Why can’t we know for sure what foods contain GMOs? The answer is that the FDA and EPA do not require labeling of GMOs nor studies to determine their safety. Proposition 37 seeks to address the labeling requirement on the state level. Support for such labeling outside the ag-biotech world is overwhelming. Polls indicate that 65% of Californians support the measure. Nationally, support for federally required labeling comes in at 91%.
Let’s consider one of the most common food products: corn. Here, in the Northeast where I live, the beautiful stands of corn are a reminder of an agricultural heritage from the time before America was America.
What you may not know is the degree to which chemical and pharmaceutical companies, including two of the largest, Monsanto and Syngenta, have altered that heritage. GMO corn has been altered to resist weed killers and even to produce herbicides within the plant’s own tissues.
Coming soon to a Walmart near you
If you can’t wait to get your hands on some of Monsanto’s creations, you won’t have to wait long. Coming soon to a Walmart near you in the canned and frozen-food aisles is Monsanto’s GMO sweet corn containing the company’s own herbicide, Roundup. In the works is a GMO apple that will not brown when cut.
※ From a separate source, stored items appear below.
Lemma dyn_enqueue_finish_ok {C} fresh cap dlen q xs a :
  (∀ n, length (fresh n) = n) →
  dq_view cap dlen q xs → (length xs < cap)%nat → length a = dlen →
  ∃ sig q', enqueue_finish (C:=C) (fresh (length a)) q a (Z.of_nat (length a)) =
      Ret (Leaves sig tt q') ∧ dq_view cap dlen q' (xs ++ [a]) ∧ (xs = [] → sig = true).
Proof.
  intros Hf (l & Hq & Hxs & Hall) Hlt Ha. pose proof (dq_view_length _ _ _ _ Hq Hxs) as Hlen.
  destruct Hq as [Hcap Hli Hle Hbd Hhd Htl D]. unfold enqueue_finish.
  rewrite memcpy_all by (rewrite ?Hf; done). cbn [mbind outcome_bind].
  assert (Hu : u32 (len q + 1) = Z.of_nat (S (length l)))
    by (rewrite wrap_small; unfold fits; lia).
  assert (Hxs' : ∀ x, xs ++ [a] = reverse ((x, a) :: l).*2)
    by (intros x; rewrite Hxs; simpl; by rewrite reverse_cons).
  assert (Hall' : Forall (λ x, length x = dlen) (xs ++ [a]))
    by (apply Forall_app; split; [done|by repeat constructor]).
  destruct l as [|[y dy] l].
  - rewrite Hle. eexists _, _. split; [done|]. split; [|done].
    exists [(hfresh (heap q), a)]. split; [|done].
    split; simpl; try done; [lia|]. split.
    + repeat constructor. set_solver.
    + intros [|i] x d [= <- <-]. eexists. rewrite lookup_insert_eq. split; [done|].
      split; [done|]. by rewrite Hhd.
    + intros x [<-|[_ Hx]]%lookup_insert_is_Some; [set_solver|].
      apply (dl_owned _ _ D) in Hx. set_solver.
  - destruct (dl_nodes _ _ D O y dy eq_refl) as (n & Hn & Hd & _).
    assert (Hne : hfresh (heap q) ≠ y) by (intros E; rewrite <-E, hfresh_spec in Hn; done).
    rewrite (proj2 (Z.eqb_neq (len q) 0)) by (rewrite Hle; simpl; lia).
    rewrite Hhd. cbn [fmap option_fmap option_map head fst].
    rewrite (hread_Some _ _ n) by by rewrite lookup_insert_ne. cbn [mbind outcome_bind].
    rewrite (hwrite_Some _ _ n) by by rewrite lookup_insert_ne. cbn [mbind outcome_bind].
    eexists _, _. split; [done|]. split; [|intros ->; simpl in *; lia].
    exists ((hfresh (heap q), a) :: (y, dy) :: l). split; [|done].
    split; cbn [limit len qhead qtail heap]; try done.
    + simpl in *. lia.
    + eapply dlist_push; [done|apply hfresh_spec|done].
Qed.

Lemma dyn_dequeue_finish_ok {C} cap dlen q x xs b :
  dq_view cap dlen q (x :: xs) → length b = dlen →
  ∃ sig q', dequeue_finish (C:=C) q b (Z.of_nat (length b)) = Ret (Leaves sig x q') ∧
    dq_view cap dlen q' xs ∧ (length (x :: xs) = cap → sig = true).
Proof.
  intros (l & Hq & Hxs & Hall) Hb. pose proof (dq_view_length _ _ _ _ Hq Hxs) as Hlen.
  destruct Hq as [Hcap Hli Hle Hbd Hhd Htl D]. apply Forall_cons in Hall as [Hx Hall].
  destruct l as [|[z dz] l _] using rev_ind; [done|].
  rewrite fmap_app, reverse_app in Hxs. simpl in Hxs. injection Hxs as -> Hxs.
  rewrite last_snoc in Htl. simpl in Htl.
  assert (Hz : (l ++ [(z, dz)]) !! length l = Some (z, dz)) by by apply list_lookup_middle.
  destruct (dl_nodes _ _ D _ _ _ Hz) as (n & Hn & Hd & _ & Hprev).
  unfold dequeue_finish. rewrite Htl, (hread_Some _ _ _ Hn). cbn [mbind outcome_bind].
  rewrite memcpy_all by (rewrite ?Hd; lia). cbn [mbind outcome_bind].
  rewrite (hfree_Some _ _ _ Hn). cbn [mbind outcome_bind]. rewrite Hd.
  rewrite length_app in Hle, Hbd, Hlen. simpl in Hle, Hbd, Hlen.
  assert (Hu : u32 (len q - 1) = Z.of_nat (length l))
    by (rewrite wrap_small; unfold fits; lia).
  destruct l as [|[y dy] l _] using rev_ind.
  - rewrite Hle. eexists _, _. split; [done|]. split; [|intros E; simpl in *; exfalso; lia].
    exists []. split; [|done]. split; simpl; try done; [lia|]. split; [constructor|done|].
    intros w [Hne Hw]%lookup_delete_is_Some. apply (dl_owned _ _ D) in Hw. set_solver.
  - rewrite length_app in *. simpl in *.
    assert (Hy : ((l ++ [(y, dy)]) ++ [(z, dz)]) !! length l = Some (y, dy))
      by by rewrite <-app_assoc; apply list_lookup_middle.
    destruct (dl_nodes _ _ D _ _ _ Hy) as (m & Hm & Hdm & _).
    assert (Hzy : z ≠ y).
    { intros ->. pose proof (dlist_loc_inj _ _ _ _ _ _ _ D Hz Hy) as E. lia. }
    rewrite (Nat.add_comm _ 1) in Hprev. simpl in Hprev. rewrite Hy in Hprev. simpl in Hprev.
    rewrite (proj2 (Z.eqb_neq (len q) 1)) by lia. rewrite Hprev.
    rewrite (hread_Some _ _ m) by by rewrite lookup_delete_ne. cbn [mbind outcome_bind].
    rewrite (hwrite_Some _ _ m) by by rewrite lookup_delete_ne. cbn [mbind outcome_bind].
    eexists _, _. split; [done|]. split.
    + exists (l ++ [(y, dy)]). split; [|done].
      split; cbn [limit len qhead qtail heap]; rewrite ?length_app; simpl; try done; try lia.
      * rewrite Hhd. by destruct l.
      * by rewrite last_snoc.
      * rewrite <-app_assoc in D. exact (dlist_pop _ _ _ _ _ _ _ D Hm).
    + intros Hc. apply Z.eqb_eq. lia.
Qed.

(** ** Delivery *)

Section laws.
Context (fresh : nat -> list Z) (Hfresh : ∀ n, length (fresh n) = n).
Context (cap dlen : nat) (Hcap : (1 < cap)%nat).

Definition dyn_fifo : @FifoLaws bucket (dyn_channel fresh) cap dlen.
Proof.
  refine (@Build_FifoLaws bucket (dyn_channel fresh) cap dlen (dq_view cap dlen)
    (λ _ _, True) (λ _ _, True) _ _ _ _ _ _ _ _).
  - lia.
  - intros q xs (l & Hq & Hxs & _). rewrite (dq_view_length _ _ _ _ Hq Hxs). apply Hq.
  - intros q xs a (l & Hq & Hxs & _) Hf. exists tt. split; [|done]. cbn. unfold enqueue_enter.
    pose proof (dq_view_length _ _ _ _ Hq Hxs). destruct Hq.
    by rewrite (proj2 (Z.eqb_eq _ _)) by lia.
  - intros q xs a (l & Hq & Hxs & Hall) Hlt Ha. cbn. unfold enqueue_enter.
    pose proof (dq_view_length _ _ _ _ Hq Hxs). rewrite (proj2 (Z.eqb_neq _ _)) by (destruct Hq; lia).
    destruct (dyn_enqueue_finish_ok (C:=unit) fresh cap dlen q xs a Hfresh) as (sig & q' & -> & ? & ?);
      [by exists l|done..|]. by exists sig, q'.
  - intros [] q xs a _ Hv Hlt Ha.
    destruct (dyn_enqueue_finish_ok (C:=unit) fresh cap dlen q xs a Hfresh Hv Hlt Ha)
      as (sig & q' & E & ? & ?). by exists sig, q'.
  - intros q b (l & Hq & Hxs & _). exists tt. split; [|done]. cbn. unfold dequeue_enter.
    pose proof (dq_view_length _ _ _ _ Hq Hxs). destruct Hq. simpl in *.
    by rewrite (proj2 (Z.eqb_eq _ _)) by lia.
  - intros q x xs b (l & Hq & Hxs & Hall) Hb. cbn. unfold dequeue_enter.
    pose proof (dq_view_length _ _ _ _ Hq Hxs).
    rewrite (proj2 (Z.eqb_neq _ _)) by (destruct Hq; simpl in *; lia).
    destruct (dyn_dequeue_finish_ok (C:=unit) cap dlen q x xs b) as (sig & q' & -> & ? & ?);
      [by exists l|done|]. by exists sig, q'.
  - intros [] q x xs b _ Hv Hb.
    destruct (dyn_dequeue_finish_ok (C:=unit) cap dlen q x xs b Hv Hb) as (sig & q' & E & ? & ?).
    by exists sig, q'.
Defined.
End laws.

(** C3. The threads of dynamic.c over a queue of at least two items: if a wait
    ends only by a signal, then in every interleaving no access faults (no
    dangling, null or double-freed node), the consumer finds every item it
    checks in the order sent, no deadlock occurs, and both threads end after at
    most six pieces per item. *)
Theorem dyn_queue_delivers fresh max total :
  (∀ n, length (fresh n) = n) → 2 ≤ max < 2 ^ 31 →
  delivers (CQ := dyn_channel fresh) total false (make_queue max).
Proof.
  intros Hf Hm. assert (Hcap : (1 < Z.to_nat max)%nat) by lia.
  apply (fifo_delivers (LQ := dyn_fifo fresh Hf (Z.to_nat max) 8 Hcap)); [done|].
  exists []. split; [|done]. unfold make_queue. rewrite (wrap_small 32) by (unfold fits; lia).
  split; cbn [limit len qhead qtail heap]; try done; try (simpl; lia).
  split; [constructor|done|]. by intros x [? ?].
Qed.

Lemma dyn_queue_delivers_witness :
  delivers (CQ := dyn_channel (λ n, replicate n 0)) 100 false (make_queue 64).
Proof. apply dyn_queue_delivers; [|lia]. intros n. apply length_replicate. Defined.

(** A queue of one item deadlocks: the producer waits with the queue full,
    the consumer takes the item without a signal and waits too. *)
Theorem dyn_queue_of_one_deadlocks :
  let CQ := dyn_channel (λ n, replicate n 0) in
  ∃ s, rtc (step (CQ := CQ) 3 false) (start (CQ := CQ) 3 (make_queue 1)) s ∧
    prod_step (CQ := CQ) s = None ∧ cons_step (CQ := CQ) 3 s = None ∧
    ~ final (CQ := CQ) 3 s.
Proof.
  intros CQ. eexists. split; [|split_and!].
  - eapply rtc_l; [eapply step_prod; reflexivity|].
    eapply rtc_l; [eapply step_prod; reflexivity|].
    eapply rtc_l; [eapply step_cons; reflexivity|].
    eapply rtc_l; [eapply step_cons; reflexivity|]. apply rtc_refl.
  - reflexivity.
  - reflexivity.
  - intros [H _]. cbn in H. discriminate H.
Qed.

(** ** Destruction *)

Lemma delete_nodes_ok fuel h (l : list (loc * list Z)) :
  NoDup l.*1 →
  (∀ i x d, l !! i = Some (x, d) → ∃ n, h !! x = Some n ∧ next n = fst <$> l !! S i) →
  (length l < fuel)%nat →
  ∃ h', delete_nodes fuel h (fst <$> head l) = Ret h' ∧
    ∀ x, h' !! x = if decide (x ∈ l.*1) then None else h !! x.
Proof.
  revert h l. induction fuel as [|fuel IH]; intros h [|[x d] l] Hnd Hl Hf; simpl in *; try lia.
  { by exists h. }
  apply NoDup_cons in Hnd as [Hx Hnd].
  destruct (Hl O x d eq_refl) as (n & Hn & Hnext). simpl in Hnext.
  rewrite (hread_Some _ _ _ Hn). cbn [mbind outcome_bind]. rewrite (hfree_Some _ _ _ Hn).
  cbn [mbind outcome_bind]. rewrite Hnext, <-head_lookup.
  destruct (IH (delete x h) l Hnd) as (h' & E & Hh'); [|lia|].
  - intros i y d' Hi. destruct (Hl (S i) y d' Hi) as (m & Hm & ?). exists m.
    rewrite lookup_delete_ne; [done|]. intros ->. apply Hx.
    apply list_elem_of_fmap. exists (y, d'). split; [done|]. by eapply list_elem_of_lookup_2.
  - exists h'. split; [done|]. intros y. rewrite Hh'. destruct (decide (y = x)) as [->|Hne].
    + rewrite lookup_delete_eq. repeat case_decide; try done. set_solver.
    + rewrite lookup_delete_ne by done. repeat case_decide; set_solver.
Qed.

(** [delete_queue] on a well-formed queue, with items left or without, ends
    and frees every node, each once. *)
Theorem delete_queue_frees_all cap dlen q xs :
  dq_view cap dlen q xs → delete_queue (Some q) = Ret ∅.
Proof.
  intros (l & [_ _ _ _ Hhd _ [Hnd Hn Ho]] & _). unfold delete_queue. rewrite Hhd.
  destruct (delete_nodes_ok (S (size (heap q))) (heap q) l Hnd) as (h' & -> & Hh').
  - intros i x d Hi. destruct (Hn i x d Hi) as (n & ? & _ & ? & _). eauto.
  - rewrite <-(length_fmap fst), <-(size_list_to_set (C:=gset loc) l.*1) by done.
    rewrite <-size_dom. apply Nat.lt_succ_r, subseteq_size.
    intros x ([y d] & -> & [i Hi]%list_elem_of_lookup)%elem_of_list_to_set%list_elem_of_fmap.
    destruct (Hn i y d Hi) as (n & ? & _). by eapply elem_of_dom_2.
  - f_equal. apply map_empty. intros x. rewrite Hh'. case_decide as Hx; [done|].
    destruct (heap q !! x) eqn:E; [|done]. by destruct Hx; apply Ho; eexists.
Qed.

Lemma delete_queue_frees_all_witness : delete_queue (Some (make_queue 8)) = Ret ∅.
Proof.
  apply (delete_queue_frees_all 8 8 _ []). exists []. split; [|done].
  split; cbn; try done; try lia. split; [constructor|done|]. by intros x [? ?].
Defined.
End DynQueue.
Don’t hold your breath, though, waiting for Walmart to tout the origin of the corn or the apples in their advertisements, signage, or labeling. Fortunately, other food companies have decided not to follow Walmart’s example. Green Giant and Cascadian Farms (both of General Foods), Trader Joe’s, and Whole Foods have committed to keeping Monsanto’s sweet corn out of their products and off their shelves.
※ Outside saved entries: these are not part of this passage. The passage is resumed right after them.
(* ===== verification/Parsing.v ===== *)
(** * dev-net-ebpf-xdp/kernel/parsing_helpers.h: the header parsers

    Each parser checks that its header lies between the cursor and [data_end],
    advances the cursor and returns the type of the content, or -1. The model
    of a parser takes the packet and the cursor and gives the return value, the
    header pointer it stored (if it did) and the new cursor. The theorems: no
    parser reads outside the packet, whatever the bytes and wherever the cursor;
    and the parsers undo the printers of the wire formats, with up to
    [VLAN_MAX_DEPTH] tags collected. *)

From Stdlib Require Import ZArith Lia.
From stdpp Require Import base tactics numbers list.
From S2P Require Import Prelude Packet.
Local Open Scope Z_scope.

Definition VLAN_MAX_DEPTH : nat := 2.
Definition VLAN_VID_MASK : Z := 0x0fff.
Definition ETH_P_8021Q : Z := 0x8100.
Definition ETH_P_8021AD : Z := 0x88A8.

(** Sizes of the headers. *)
Definition sizeof_ethhdr : Z := 14.
Definition sizeof_vlan_hdr : Z := 4.
Definition sizeof_iphdr : Z := 20.
Definition sizeof_ipv6hdr : Z := 40.
Definition sizeof_icmphdr : Z := 8.
Definition sizeof_icmphdr_common : Z := 4.
Definition sizeof_udphdr : Z := 8.
Definition sizeof_tcphdr : Z := 20.

Definition proto_is_vlan (h_proto : Z) : bool :=
  (h_proto =? bswap16 ETH_P_8021Q) || (h_proto =? bswap16 ETH_P_8021AD).

(** What a parser leaves: return value, [*hdr] if it was stored, [nh->pos]. *)
Abbreviation parsed := (Z * option Z * Z)%type.

(** The unrolled loop of [parse_ethhdr_vlan] from iteration [i] on, with [n]
    iterations left; [vlans] is [NULL] or the array of ids. *)
Fixpoint vlan_loop (n : nat) (i : Z) (p : list Z) (h_proto vlh : Z) (vlans : option (list Z))
    : outcome (Z * Z * option (list Z)) :=
  match n with
  | O => Ret (h_proto, vlh, vlans)
  | S n =>
    if negb (proto_is_vlan h_proto) then Ret (h_proto, vlh, vlans)
    else if vlh + sizeof_vlan_hdr >? data_end p then Ret (h_proto, vlh, vlans)
    else
      h_proto ← rd16 p (vlh + 2);
      vlans ← match vlans with
              | None => Ret None
              | Some ids =>
                tci ← rd16 p vlh;
                ids ← awrite ids i (Z.land (bswap16 tci) VLAN_VID_MASK);
                Ret (Some ids)
              end;
      vlan_loop n (i + 1) p h_proto (vlh + sizeof_vlan_hdr) vlans
  end.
Those four food companies are sending a message about food safety that more than fifty countries (or forty percent of the world’s population), including members of the European Union, the UK, Japan, China, India, Bulgaria, Sri Lanka, Australia, and Russia, who require labeling or have outright bans on GMOs, agree with.
Who’s against Prop 37?
For big ag and big pharma, this is a high-stakes fight. How determined are they to defeat the measure? If determination is measured in dollars, their commitment is deep. According to Food Integrity Campaign, to date the No on 37 Campaign has bundled a war chest containing $32 million. Of that amount, $19 million comes from just six of the biggest and baddest with the most at stake: Monsanto, DuPont, Bayer, Dow, BASF, and Syngenta. If Proposition 37 passes, GMO producers understand that the required labeling, which will give consumers information they need to make informed choices about what’s in their food and which foods they’ll buy, will sweep in a revolution in food production in this country. And you can bet that’s going to affect the bottom line of some of America’s most powerful corporations.
Keep a close watch on what happens in California. This is going to be one helluva food fight.
Renee Shur lives and works in New York’s Hudson Valley.